WORK TASK: Transcribe the records below exactly as written, from the opening line through the line that contains "Section in_step.".

START GIVEN RECORDS

(* ===== verification/InStep.v ===== *)
(** * Two members stay in step

    [in_step]: two conversations hold one group and agree on the work, the stewards and
    the mode; [in_step_from k] lets them remember the joins of the last epochs
    differently, as long as they agree on who is settled [k] epochs on. This file shows that nothing that happens to both takes them apart: a
    commit round, a decision, and whatever each does by itself in between. *)

From S2P Require Import Prelude Time Machine Protos StewardList Mls Toy Buffer Queues Scoring CommitRound ApplyResult Config Display Conversation Room Voting Steward HandleOutcome Inbound Messaging Poll Quiet Candidate Agreement Merge Succession.

Section in_step.
Context {HS : Hash} {OM : OpenMls} {OL : OpenMlsLaws} {PR : OpenMlsPeers} {PL : OpenMlsPeersLaws}.
Context {MR : OpenMlsMerge} {ML : OpenMlsMergeLaws}.
Context {CS : ConsensusLib} {CD : Codec} {CT : ConsensusTexts} {HI : HashIter}.
Context {St : Type} `{!PeerScoreStorage St}.
Abbreviation Conv := (Conversation St).
Abbreviation conv := (method Conv).
Implicit Types (c : Conv).

(** ** What a member does by itself *)

(** Between [c0] and [c] the member changed nothing the others depend on. *)
Record calm c0 c : Prop := {
  cm_approved : approved_proposals (c_queues c) = approved_proposals (c_queues c0);
  cm_urgent : urgent_commit_target (c_queues c) = urgent_commit_target (c_queues c0);
  cm_joins : member_join_epoch (c_queues c) = member_join_epoch (c_queues c0);
  cm_id : c_id c = c_id c0;
  cm_mode : c_mode c = c_mode c0;
  cm_rounds : c_recovery_rounds c = c_recovery_rounds c0;
  cm_limit : recovery_max_rounds (c_config c) = recovery_max_rounds (c_config c0);
  cm_slot : pending_staged_commit (c_mls c) = pending_staged_commit (c_mls c0);
  cm_public : same_public (mls_group (c_mls c0)) (mls_group (c_mls c));
  cm_peers : ∀ i j g, peers i j g (mls_group (c_mls c0)) → peers i j g (mls_group (c_mls c));
}.

Lemma calm_refl c : calm c c.
Proof. by repeat split. Qed.
Lemma calm_trans c0 c1 c2 : calm c0 c1 → calm c1 c2 → calm c0 c2.
Proof.
  intros [? ? ? ? ? ? ? ? [? ?] ?] [? ? ? ? ? ? ? ? [? ?] ?]. split; [congruence..|split; congruence|auto].
Qed.

Lemma build_group msg s :
  mls_group (build_message msg s).1 = (create_message (encode_app_message msg) (mls_group s)).1 ∧
  pending_staged_commit (build_message msg s).1 = pending_staged_commit s.
Proof. unfold build_message, sbind, on_group. by destruct (create_message _ _) as [g [m|e]]. Qed.

#[export] Instance calm_quiet c0 : QuietStewards (calm c0).
Proof.
  split; [split; [split|..]|]; intros *; cbn; try (intros []; by split).
  - by intros _ [].
  - intros ? ? _ ? []. split; cbn; congruence || done.
  - intros H. eapply calm_trans; [exact H|]. destruct (build_group msg (c_mls c)) as [Hg Hs].
    split; cbn; try done; rewrite Hg; [apply message_public|]. intros i j g. apply peers_message.
Qed.
Lemma calm_event c0 ev c : calm c0 c → calm c0 (emit_event ev c).1.
Proof. by intros []. Qed.
#[export] Instance calm_phase c0 : AnyPhase (calm c0).
Proof. intros sm c []. by split. Qed.

(** ... the stewards included. *)
Definition calm_list (c0 : Conv) (s : StewardListService) c : Prop := calm c0 c ∧ c_stewards c = s.
#[export] Instance calm_list_quiet c0 s : Quiet (calm_list c0 s).
Proof.
  split; [split|..]; intros *; cbn; unfold calm_list.
  - intros [H ?]. split; [by apply still_timing|done].
  - intros [H ?]. split; [by apply still_scoring|done].
  - intros ? [H ?]. split; [by apply still_event|done].
  - intros ? ? ? ? [H ?]. split; [by apply still_queues|done].
  - intros [H ?]. split; [by apply quiet_engine|done].
  - intros [H ?]. split; [by apply quiet_bus|done].
  - intros [H ?]. split; [by apply quiet_message|done].
  - intros [H ?]. split; [by apply quiet_outbound|done].
Qed.
#[export] Instance calm_list_phase c0 s : AnyPhase (calm_list c0 s).
Proof. intros sm c [H ?]. split; [by apply any_phase|done]. Qed.

Lemma calm_list_refl c : calm_list c (c_stewards c) c.
Proof. split; [apply calm_refl|done]. Qed.

(** ** In step *)

(** ... as to who is settled, from [k] epochs on; as to the rounds of a recovery, while
    there is one. *)
Record in_step_from (k i j : N) c1 c2 : Prop := {
  is_together : together_from k i j (c_queues c1, c_mls c1) (c_queues c2, c_mls c2);
  is_stewards : c_stewards c1 = c_stewards c2;
  is_id : c_id c1 = c_id c2;
  is_mode : c_mode c1 = c_mode c2;
  is_rounds : is_in_recovery_mode c1 = true → c_recovery_rounds c1 = c_recovery_rounds c2;
  is_limit : recovery_max_rounds (c_config c1) = recovery_max_rounds (c_config c2);
}.

Abbreviation in_step := (in_step_from 0).

Lemma in_step_epoch k i j c1 c2 : in_step_from k i j c1 c2 → mls_epoch c1 = mls_epoch c2.
Proof. intros [[[Hg _] _ _] _ _ _ _ _]. by eapply peers_epoch. Qed.
Lemma in_step_members k i j c1 c2 : in_step_from k i j c1 c2 → members_of c1 = members_of c2.
Proof. intros [Ht _ _ _ _ _]. by apply together_members in Ht. Qed.

(** What each does by itself leaves them in step. *)
Lemma in_step_calm k i j c1 c2 c1' c2' :
  in_step_from k i j c1 c2 → calm c1 c1' → calm c2 c2' → c_stewards c1' = c_stewards c2' → in_step_from k i j c1' c2'.
Proof.
  intros [[[Hg Hs] Hi [Ha Hk Hu Hse]] _ Hid Hm Hr Hl] [A1 U1 J1 I1 M1 R1 C1 S1 P1 G1] [A2 U2 J2 I2 M2 R2 C2 S2 P2 G2] Hst. cbn in *.
  split; [split; [split|..|split]|congruence..| |congruence]; cbn.
  8: { unfold is_in_recovery_mode in *. rewrite M1, R1, R2. done. }
  - by apply G2, peers_sym, G1, peers_sym.
  - by rewrite S1, S2.
  - congruence.
  - by rewrite A1, A2.
  - by rewrite A1.
  - congruence.
  - rewrite (same_public_members _ _ P1). destruct P1 as [_ ->]. intros m e Hin He. unfold is_settled.
    rewrite J1, J2. by apply Hse.
Qed.

Lemma in_step_agree i j c1 c2 : in_step i j c1 c2 → agree c1 c2.
Proof.
  intros H. pose proof (in_step_epoch _ _ _ _ _ H) as He. pose proof (in_step_members _ _ _ _ _ H) as Hm.
  destruct H as [[_ _ [_ _ _ Hse]] Hs _ _ _ _]. cbn in Hse.
  split; [by rewrite Hs..|done|by rewrite Hm|]. intros m Hin. rewrite <-He. apply Hse; [done|]. by unfold mls_epoch.
Qed.

(** ** The end of a round *)

(** Landed: back to work with the next list. *)
Definition updated_list_of c : StewardListService := with_list (next_list c) (reset_retry (c_stewards c)).

Lemma calm_next c0 c : calm c0 c → c_stewards c = c_stewards c0 → next_list c = next_list c0.
Proof.
  intros [_ _ J _ _ _ _ _ P _] Hs. unfold next_list.
  assert (mls_epoch c = mls_epoch c0) as He by (unfold mls_epoch; by destruct P).
  rewrite (settled_same c0 c), Hs, He; [done|by apply same_public_members|done..].
Qed.

(** A list generated for this epoch is in use. *)
Lemma generated_in_use e cid ids cfg r l :
  generate e cid ids (compute_list_size cfg (len ids)) cfg r = Ok l → (len ids ≤ sn_max cfg)%N → sl_is_exhausted l e = false.
Proof.
  rewrite generate_eq. intros Hg Hm. assert (ids ≠ []) as Hne by (by intros ->).
  assert (l = mk_sl (take (N.to_nat (compute_list_size cfg (len ids))) (sort_by (steward_cmp e r cid) ids)) cfg e r) as ->.
  { destruct ids as [|x ids']; [done|]. destruct (is_valid_size _ _ _); [|done]. by injection Hg. }
  unfold sl_is_exhausted. cbn. rewrite N.ltb_irrefl, N.sub_diag, len_take, (len_perm _ _ (sort_by_perm _ _)).
  apply N.leb_gt. rewrite <-len_nil_iff in Hne. unfold compute_list_size, size_bounds.
  destruct (N.ltb_spec (len ids) (sn_min cfg)); cbn; lia.
Qed.

(** Reconciling twice is reconciling once. *)
Lemma next_list_again c :
  next_list (c_set_stewards (with_list (next_list c) (c_stewards c)) c) = next_list c.
Proof.
  assert (next_list (c_set_stewards (with_list (svc_list (c_stewards c)) (c_stewards c)) c) = next_list c) as Hid.
  { rewrite with_same_list. by destruct c. }
  unfold next_list at 2 3. destruct (_ || _) eqn:Ex; [rewrite Hid; unfold next_list; by rewrite Ex|].
  destruct (generate _ _ _ _ _ _) as [l|e] eqn:Hg; [|rewrite Hid; unfold next_list; by rewrite Ex, Hg].
  apply orb_false_iff in Ex as [_ Er]. unfold election_required in Er. apply N.ltb_ge in Er.
  unfold next_list. cbn [c_stewards c_set_stewards with_list]. unfold is_exhausted. cbn [svc_list svc_set_list].
  change (mls_epoch (c_set_stewards _ c)) with (mls_epoch c). by rewrite (generated_in_use _ _ _ _ _ _ Hg).
Qed.

Context `{!ScoreWritesSucceed St}.

Lemma writes_total {A} (m : method (PeerScoringService St) A) :
  never_fails m → never_fails (S := Conv) (on_scoring m).
Proof. intros Hm c. unfold on_scoring, szoom. specialize (Hm (c_scoring c)). by destruct (m (c_scoring c)). Qed.
Lemma membership_total : never_fails (S := Conv) reconcile_membership_after_commit.
Proof.
  unfold reconcile_membership_after_commit. apply never_fails_bind; [done|]. intros delta.
  apply never_fails_bind; [apply never_fails_for|].
  { intros m. apply writes_total. intros s. unfold remove_member, storage_write.
    pose proof (ps_remove_succeeds (member_id_of (mid_leaf m)) (sc_storage s)) as H.
    destruct (ps_remove _ _) as [st [[]|e]]; done. }
  intros _. apply never_fails_bind; [apply never_fails_for|].
  { intros m. apply writes_total. intros s. unfold add_member, storage_write.
    pose proof (ps_set_succeeds (member_id_of (leaf_index m)) (default_score (sc_config s)) (sc_storage s)) as H.
    destruct (ps_set _ _ _) as [st [[]|e]]; done. }
  intros _ c. unfold sbind, sget, on_queues. destruct (expire_pending_updates _ _ _) as [q l]. by case_match.
Qed.

Lemma updated_ends c : calm c (on_conversation_updated c).1 ∧ c_stewards (on_conversation_updated c).1 = updated_list_of c.
Proof.
  split; [|apply updated_stewards, membership_total]. rewrite updated_eq.
  match goal with |- calm c (?m (resumed c)).1 => assert (preserves (calm c) m) as Hp by quiet end.
  apply Hp. by repeat split.
Qed.

Lemma deliver_ends w c :
  calm c (deliver_welcome w c).1 ∧ c_stewards (deliver_welcome w c).1 = with_list (next_list c) (c_stewards c) ∧
  is_ok (deliver_welcome w c).2 = true.
Proof.
  split; [apply (deliver_quiet (calm c)), calm_refl|]. unfold deliver_welcome, sbind, scatch, sret.
  pose proof (reconcile_eq c) as E. destruct (reconcile_steward_list c) as [c1 [r|e]]; cbn in E; subst c1; [|done].
  set (c1 := c_set_stewards _ c).
  pose proof (sync_payload_quiet (λ c, c_stewards c = c_stewards c1) c1 eq_refl) as Hs.
  by destruct (build_conversation_sync_payload c1) as [c2 [sync|e]].
Qed.

Lemma calm_normal (rec : bool) c c' :
  calm c c' → calm (if rec then c_set_mode Normal c else c) (if rec then c_set_mode Normal c' else c').
Proof. by destruct rec; [intros []; split|]. Qed.

Lemma with_list_reset l s : with_list l (reset_retry (with_list l s)) = with_list l (reset_retry s).
Proof. by destruct l. Qed.

Lemma scored_ends (ops : list ScoreOp) c :
  let m : conv unit := if bool_decide (ops = []) then sret tt else
    scatch (apply_score_ops ops) (λ r, match r with
      | Ok _ => sret tt
      | Err e => emit_event (EvError "apply_commit_round_score_ops" (error_to_string e)) end) in
  calm_list c (c_stewards c) (m c).1 ∧ is_ok (m c).2 = true.
Proof.
  cbn zeta. case_bool_decide; [split; [apply calm_list_refl|done]|]. split.
  - match goal with |- calm_list c _ (?m c).1 => assert (preserves (calm_list c (c_stewards c)) m) as Hp by quiet end.
    apply Hp, calm_list_refl.
  - unfold scatch. by destruct (apply_score_ops ops c) as [? [?|?]].
Qed.
(* ===== verification/Fork.v ===== *)
(** * One commit, two members: together or apart

    A member merges its own commit without the action check its peers make
    ([apply_local_candidate] against [apply_incoming_candidate]). When the commit makes
    exactly the voted changes, both members of a round that holds nothing else land in
    the same epoch. When it does not, for which a decision that comes late or the batch
    limit is enough where subsets are allowed, its author goes on alone. *)

From S2P Require Import Prelude Time Machine Protos StewardList Mls Toy Buffer Queues Scoring CommitRound ApplyResult Config Display Conversation Room Voting Steward HandleOutcome Inbound Messaging Poll System Quiet Candidate Agreement Merge Wakeup Landing Succession InStep Lone Steps.

Section fork.
Context {HS : Hash} {OM : OpenMls} {OL : OpenMlsLaws} {PR : OpenMlsPeers} {PL : OpenMlsPeersLaws}.
Context {MR : OpenMlsMerge} {ML : OpenMlsMergeLaws}.
Context {CS : ConsensusLib} {CD : Codec} {CT : ConsensusTexts} {HI : HashIter}.
Context {St : Type} `{!PeerScoreStorage St, !ScoreWritesSucceed St}.
Implicit Types (c : Conversation St).

(** Each acts by itself, then both learn a decision. *)
Lemma late_in_step i j c1 c2 c1' c2' ev pid approved req :
  in_step i j c1 c2 → own_step c1 c1' → own_step c2 c2' →
  resolves c1' ev pid approved req → resolves c2' ev pid approved req → ¬ past_election (mls_epoch c1') req →
  in_step i j (handle_consensus_outcome ev c1').1 (handle_consensus_outcome ev c2').1.
Proof.
  intros Hi H1 H2 R1 R2 Hp. apply (both_in_step i j 0 0 (c1', c2') (_, _)); [by eapply both_decide|].
  apply (apart_in_step 0 i j c1 c2); [by apply rtc_once, solo_own..|done].
Qed.

(** C5: the voted commit lands for both. Two members in step end a round whose only
    candidate is one that the first built; its commit makes exactly the voted changes,
    and the other can read it and lets its author commit. Then both move to the epoch
    of that commit, with the members it leaves, no approved work left over, and in step
    again: the same steward list, mode and settled members. *)
Theorem voted_commit_lands i j c1 c2 own copy mls' d a t2 r2 :
  in_step i j c1 c2 → lone_round i c1 c2 own copy mls' d a → makes_voted (c_queues c1) a →
  reads_lone c2 copy → finishes c2 t2 r2 →
  let d1 := (select_round (is_in_recovery_mode c1) c1).1 in
  let d2 := (select_round (is_in_recovery_mode c2) c2).1 in
  in_step i j d1 d2 ∧
  (mls_epoch d1 = g_epoch (mls_group mls') ∧ members_of d1 = mls_members mls' ∧ approved_proposals (c_queues d1) = []) ∧
  (mls_epoch d2 = g_epoch (mls_group mls') ∧ members_of d2 = mls_members mls' ∧ approved_proposals (c_queues d2) = []).
Proof.
  intros Hi Hl Hv Hr H2. pose proof (lone_in_step _ _ _ _ _ _ _ _ _ _ _ _ Hi (or_introl eq_refl) Hl Hv Hr H2) as Hi'.
  destruct (author_lands _ _ _ _ (lr_own _ _ _ _ _ _ _ _ Hl)) as (E1 & E2 & E3). cbn zeta in *.
  split; [done|]. split; [done|]. rewrite <-E1, <-E2. split; [by rewrite (in_step_epoch _ _ _ _ _ Hi')|].
  split; [by rewrite (in_step_members _ _ _ _ _ Hi')|].
  pose proof (in_step_approved _ _ _ _ _ Hi') as Ha. rewrite E3 in Ha. by apply Permutation_nil in Ha.
Qed.

(** C6: any other commit forks the group. Two members in step end such a round, but the
    commit does not make the voted changes: it leaves some out or adds to them. The
    author merges it unchecked, moves to the epoch of its commit and forgets all the
    voted work, what was left out included. The other refuses the very same commit, and
    stays where it was. *)
Theorem unvoted_commit_forks i j c1 c2 own copy mls' d a t2 r2 :
  in_step i j c1 c2 → lone_round i c1 c2 own copy mls' d a → ¬ makes_voted (c_queues c1) a → finishes c2 t2 r2 →
  let d1 := (select_round (is_in_recovery_mode c1) c1).1 in
  let d2 := (select_round (is_in_recovery_mode c2) c2).1 in
  (mls_epoch d1 = g_epoch (mls_group mls') ∧ members_of d1 = mls_members mls' ∧ approved_proposals (c_queues d1) = []) ∧
  (mls_epoch d2 = mls_epoch c2 ∧ members_of d2 = members_of c2 ∧
   approved_proposals (c_queues d2) = approved_proposals (c_queues c2)).
Proof.
  intros Hi Hl Hno H2. split; [apply (author_lands _ _ _ _ (lr_own _ _ _ _ _ _ _ _ Hl))|].
  by apply (lone_stays _ _ _ _ _ _ _ _ _ _ _ _ Hi Hl Hno H2).
Qed.
End fork.

(** ** At a concrete input *)

#[local] Existing Instances example_hash toy_mls toy_laws canonical_hash_iter toy_consensus toy_texts toy_codec
  toy_peers toy_peers_laws.

(** The members at leaves 0 and 2 of a room of three in a recovery: the admission of
    key [0c] is voted on and decided, that of key [0e] not decided yet. *)
Definition rescue_session : Proposal := mk_proposal "invite" (encode_request (member_invite_request [x0e])) 6 [] [] 3 1 0 2000 true.
Definition rescue_room (own : N) : Room :=
  c_set_mode Recovery (conversation_new "g" round_queues (view own) room_scores
    (svc_set_list (mk_sl [member_id_of 0; member_id_of 1] slc_default 3 0) (svc_empty slc_default))
    (mk_engine {[ 6%N := rescue_session ]} 7) (mk_sm Freezing) config_default (duration_from_secs 1000)
    (member_id_of own) [xaa]).

(** Leaf 0 commits what is decided, leaf 2 receives that, then both learn the rest. *)
Definition rescue_candidate : CommitCandidate :=
  mk_candidate (name_bytes round_queues) [[x01; x00; x03; x0c]] [x03; x00; x03; x02; x01; x0c] (member_id_of 0).
Definition rescue_hash : bytes := compute_commit_hash (commit_message rescue_candidate).
Definition rescue_own : BufferedCommitCandidate :=
  mk_buffered rescue_candidate rescue_hash true
    (Some [x05; x00; x03; x04; x02; x02; x0d; x02; x03; x0c; x02; x01; x0b; x02; x00; x0a]) [[x0c]].
Definition rescue_copy : BufferedCommitCandidate := mk_buffered rescue_candidate rescue_hash false None [].
Definition rescue_payload : bytes := encode_app_message (to_app_message (AppCommitCandidate rescue_candidate)).
Definition rescue_late : ConsensusEvent := ConsensusReached 6 true 1000.
Definition rescue_author : Room := (commit_in_recovery (rescue_room 0)).1.
Definition rescue_peer : Room := (process_inbound [xbb] rescue_payload (rescue_room 2)).1.
Definition rescue_left : Room := (handle_consensus_outcome rescue_late rescue_author).1.
Definition rescue_right : Room := (handle_consensus_outcome rescue_late rescue_peer).1.

Lemma rescue_start : in_step 0 2 (rescue_room 0) (rescue_room 2).
Proof.
  split; [split; [split; [by split_and!|done]|done|split; [done|apply (bool_decide_unpack _); by vm_compute|done..]]|done..].
Qed.
Lemma rescue_commits : own_step (rescue_room 0) rescue_author.
Proof. exact (own_step_call _ _ _ own_commit). Qed.
Lemma rescue_receives : own_step (rescue_room 2) rescue_peer.
Proof.
  apply own_step_clear. exists (AppCommitCandidate rescue_candidate). split; [by vm_compute|]. left. by eexists.
Qed.
Lemma rescue_in_step : in_step 0 2 rescue_author rescue_peer ∧ in_step 0 2 rescue_left rescue_right.
Proof.
  split; [exact (apart_in_step _ _ _ _ _ _ _ (rtc_once _ _ (solo_own _ _ _ rescue_commits)) (rtc_once _ _ (solo_own _ _ _ rescue_receives)) rescue_start)|].
  refine (late_in_step 0 2 _ _ _ _ rescue_late 6 true (member_invite_request [x0e]) rescue_start rescue_commits rescue_receives
    _ _ (λ H, H)); exists 1000%N, rescue_session; split_and!; by vm_compute.
Qed.

(** The round of either moment: the candidate is the author's, and alone. *)
Lemma rescue_lone c1 c2 mls' r :
  (c1, c2) ∈ [(rescue_author, rescue_peer); (rescue_left, rescue_right)] →
  merge_own_commit (c_mls c1) = (mls', r) →
  ∃ d, lone_round 0 c1 c2 rescue_own rescue_copy mls' d [ToyAdd [x0c]] ∧ g_epoch (mls_group mls') = 4%N.
Proof.
  intros Hin E.
  assert (r = Ok (mk_delta [mk_member 3 [x0c] [x0c]] []) ∧ g_epoch (mls_group mls') = 4%N) as [-> He].
  { apply list_elem_of_In in Hin as [[= <- <-]|[[= <- <-]|[]]].
    all: split; [change r with (mls', r).2|change mls' with (mls', r).1]; rewrite <-E; by vm_compute. }
  exists (mk_delta [mk_member 3 [x0c] [x0c]] []). split; [|done].
  assert (subset_allowed c1 = true ∧ g_pending_commit (mls_group (c_mls c1)) = Some [ToyAdd [x0c]]) as [Hs Hp]
    by (apply list_elem_of_In in Hin as [[= <- <-]|[[= <- <-]|[]]]; split; by vm_compute).
  split; [rewrite Hs| |exact Hp| |done..].
  - split; [|done| | | |exact E]; apply list_elem_of_In in Hin as [[= <- <-]|[[= <- <-]|[]]]; try by vm_compute.
    all: apply N.leb_le; by vm_compute.
  - split; [intros p pm Hp'; cbn in Hp'; apply list_elem_of_singleton in Hp' as ->; by intros [= <-]|].
    eexists _, _. split_and!; [exact Hp| | |]; cycle 2; [by vm_compute|done..].
  - apply list_elem_of_In in Hin as [[= <- <-]|[[= <- <-]|[]]]; by vm_compute.
Qed.

Lemma rescue_voted : makes_voted (c_queues rescue_author) [ToyAdd [x0c]].
Proof.
  assert (voted_actions (c_queues rescue_author) = [(AkAdd, [x0c])]) as Hv by by vm_compute.
  unfold makes_voted. by rewrite Hv.
Qed.
Lemma rescue_read : reads_lone rescue_peer rescue_copy.
Proof.
  unfold reads_lone. split; [left; by vm_compute|].
  destruct (stage_candidate _ _ _) as [s r] eqn:E. pose proof (f_equal snd E) as H. vm_compute in H. subst r. by eexists _, _, _, _.
Qed.
Lemma rescue_partial : ¬ makes_voted (c_queues rescue_left) [ToyAdd [x0c]].
Proof.
  intros H. assert ((AkAdd, [x0e]) ∈ voted_actions (c_queues rescue_left)) as Hin%H by (apply (bool_decide_unpack _); by vm_compute).
  revert Hin. apply (bool_decide_unpack _). by vm_compute.
Qed.

Lemma voted_commit_lands_witness : ∃ d1 d2 : Room, mls_epoch d1 = 4%N ∧ mls_epoch d2 = 4%N ∧ in_step 0 2 d1 d2.
Proof.
  destruct (finalize_commit_round (c_stewards rescue_peer) (is_in_recovery_mode rescue_peer) (subset_allowed rescue_peer)
    (c_self rescue_peer) (round_state rescue_peer)) as [t2 o2] eqn:E2.
  pose proof (f_equal snd E2) as H2. vm_compute in H2. subst o2.
  eassert (finishes rescue_peer t2 _) as Hf by (split; [exact E2|discriminate]).
  destruct (merge_own_commit (c_mls rescue_author)) as [mls' r] eqn:Em.
  destruct (rescue_lone rescue_author rescue_peer mls' r (list_elem_of_here _ _) Em) as (d & Hl & He).
  pose proof (voted_commit_lands 0 2 rescue_author rescue_peer rescue_own rescue_copy mls' d [ToyAdd [x0c]] t2 _
    (proj1 rescue_in_step) Hl rescue_voted rescue_read Hf) as F. cbn zeta in F. destruct F as (Hi & (H1 & _) & H2 & _).
  eexists _, _. split; [exact (eq_trans H1 He)|]. split; [exact (eq_trans H2 He)|exact Hi].
Defined.

Lemma unvoted_commit_forks_witness : ∃ d1 d2 : Room, mls_epoch d1 = 4%N ∧ mls_epoch d2 = 3%N.
Proof.
  destruct (finalize_commit_round (c_stewards rescue_right) (is_in_recovery_mode rescue_right) (subset_allowed rescue_right)
    (c_self rescue_right) (round_state rescue_right)) as [t2 o2] eqn:E2.
  pose proof (f_equal snd E2) as H2. vm_compute in H2. subst o2.
  eassert (finishes rescue_right t2 _) as Hf by (split; [exact E2|discriminate]).
  assert (mls_epoch rescue_right = 3%N) as He2 by by vm_compute.
  destruct (merge_own_commit (c_mls rescue_left)) as [mls' r] eqn:Em.
  destruct (rescue_lone rescue_left rescue_right mls' r (list_elem_of_further _ _ _ (list_elem_of_here _ _)) Em) as (d & Hl & He).
  pose proof (unvoted_commit_forks 0 2 rescue_left rescue_right rescue_own rescue_copy mls' d [ToyAdd [x0c]] t2 _
    (proj2 rescue_in_step) Hl rescue_partial Hf) as F. cbn zeta in F. destruct F as ((H1 & _) & H2 & _).
  eexists _, _. split; [exact (eq_trans H1 He)|exact (eq_trans H2 He2)].
Defined.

END GIVEN RECORDS

ANSWER TO THE EXERCISE:
(* ===== verification/InStep.v ===== *)
(** * Two members stay in step

    [in_step]: two conversations hold one group and agree on the work, the stewards and
    the mode; [in_step_from k] lets them remember the joins of the last epochs
    differently, as long as they agree on who is settled [k] epochs on. This file shows that nothing that happens to both takes them apart: a
    commit round, a decision, and whatever each does by itself in between. *)

From S2P Require Import Prelude Time Machine Protos StewardList Mls Toy Buffer Queues Scoring CommitRound ApplyResult Config Display Conversation Room Voting Steward HandleOutcome Inbound Messaging Poll Quiet Candidate Agreement Merge Succession.

Section in_step.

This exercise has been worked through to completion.